ІСТОРІЯ. Загальна історія

Шинкар А.

Науковий керівник: асистент кафедри іноземних мов

Анісімова Світлана Анатолїївна

Донецький національний університет економіки і торгівлі імені

Михайла Туган - Барановського, Україна

History of education in England

 Ever since the existence of man the teaching and learning process has been an integral part of human experience. The communication of knowledge and practical skills has always been essential to the development of individuals, groups and wider communities. If this is true of the most primitive of communities it is all the more so in today's complex society where personal fulfillment depends to a large extent on one's social role which is often a direct result of acquired knowledge and the ability to make the most of it. The ability to develop one's critical sense, the ability to analyze, to see how things and persons relate are all skills that are the result of education.

The earliest known schools in England date from the late sixth century. The conscious object of these early schools, attached to cathedrals and to monasteries, was to train intending priests and monks to conduct and understand the services of the Church and to read the Bible and the writings of the Christian Fathers.

Two types of school grew up (often connected): the grammar school, to teach Latin, and the song school (which some cathedrals still have today), where the 'sons of gentlefolk' were educated and trained to sing in cathedral choirs.

The following two centuries saw a significant expansion in educational provision. In the 12th century more cathedral schools opened and by the beginning of the 13th universities were beginning to develop. In Oxford, students began to form groups which would soon become the earliest colleges - University College was established in 1249, Balliol in 1260 and Merton in 1264. These early colleges were founded by bishops and catered exclusively for wealthy graduates.

There were changes in the school curriculum. For younger pupils rhetoric became as important as grammar, while for older students the increasing availability of Aristotle's works led to a greater emphasis on logic. Perhaps most importantly, while education was still seen as a Christian enterprise, the concept of a liberal education - a preparation for the specialised study of law, medicine, or theology - began to develop.

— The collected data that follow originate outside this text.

(* ===== verification/Failover.v ===== *)
(** * Automatic failover: [failover.go], and [ProbeResult] and [InternetStatus]
      of [health.go]

    The controller decides whether the VPN should be on from probes that
    bypass it (the outer tick) and replaces the server of a running VPN that
    stops carrying traffic (the health tick).

    - [failoverController] is the state [fc.mu] protects.  Every critical
      section of the code is one Definition on it.
    - [FailoverEnv] is everything else: the clock, the settings snapshot, the
      probe calls, and the tunnel functions ([statusFn], [startFn], [stopFn],
      [chooseFn], [startSelectedFn]) acting on a world [W].
    - [outerTick] and [healthTick] compose the sections as the code does;
      [sys] is the same code cut at every point where another goroutine can
      run, with [outerMu] and [healthMu] as the two program counters.

    [Reason] keeps the parts of a reason text apart instead of formatting them.
    Log events are not recorded. *)

From S2P Require Import Prelude GoStrings Settings Servers Config Process.

(** ** Data *)

Record ProbeResult := mkProbe {
  pr_URL : string;
  pr_OK : bool;
  pr_LatencyMS : Z;
  pr_Error : string
}.

Inductive Reason :=
| RWaiting
| RPolicyOff
| RBase (base : string)
| RPolicyDisabled (base : string)
| RConfirming (base : string) (pending limit : Z)
| RBackoff (base : string) (remaining : Duration)
| RSwitching (base : string)
| RStartFailed (err : string) (backoff : Duration).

Тhere is a legend that Oxford University was founded by King Alfred in 872. A more likely scenario is that it grew out of efforts begun by Alfred to encourage education and establish schools throughout his territory. There may have been a grammar school there in the 9th century. A grammar school was exactly what it sounds like; a place for teaching Latin grammar. The University as we know it actually began in the 12th century as gatherings of students around popular masters. The university consisted of people, not buildings. The buildings came later as a recognition of something that already existed. In a way, Oxford was never founded; it grew. Cambridge University was founded by students fleeing from Oxford after one of the many episodes of violence between the university and the town of Oxford.

In the 17th and 18th centuries there were important developments in educational theory and the school curriculum began to take on a form we would recognize today.

The modern concept of a common education emerged in Europe after the Reformation amid quarrels between learned groups of Protestants, and between the Protestants and the established monastic orders.

Comenius (1592-1670), a Czech teacher, scientist, educator and writer, was one of the earliest champions of universal education, a concept he developed in his 1632 book Didactica magna. He argued that teachers and learners should leave the divisive sects and unite in common institutions of learning. 

Meanwhile, the older grammar schools divided themselves roughly into three groups in this period:

·                     the nine leading schools, seven of them boarding institutions, maintained the traditional curriculum of the classics and mostly served 'the aristocracy and the squirearchy) on a national basis;

·                     most of the endowed grammar schools served their immediate localities and had a reasonably broad social base, but they, too, stuck mainly to the old curriculum;

·                     the grammar schools which changed most significantly were those situated in the larger cities, serving the families of merchants and tradesmen. During the 18th century their social base widened and their curriculum developed, particularly in mathematics and the natural sciences.

By the 18th century, then, the curriculum was beginning to take on its modern form, with the addition of mathematics, geography, modern languages, and, crucially, the physical sciences.

Across Europe and the USA systems of publicly financed elementary schools had been rapidly developed in the second half of 19th century, providing educated personnel for the new industries. Now, at the turn of the century, the USA was beginning to open common secondary high schools as well, and many European schools were giving priority to engineering and science, subjects 'conspicuously downgraded in England's classical model of education, the one preferred by gentlemen.

So the development of a national public system of education in England and Wales was lagging behind much of Europe and the USA 'by a good half a century' (Green 1990:6 quoted in Benn and Chitty 1996:4), and it was against this background that the Conservative government of Arthur Balfour presented its 1902 education bill to the Commons.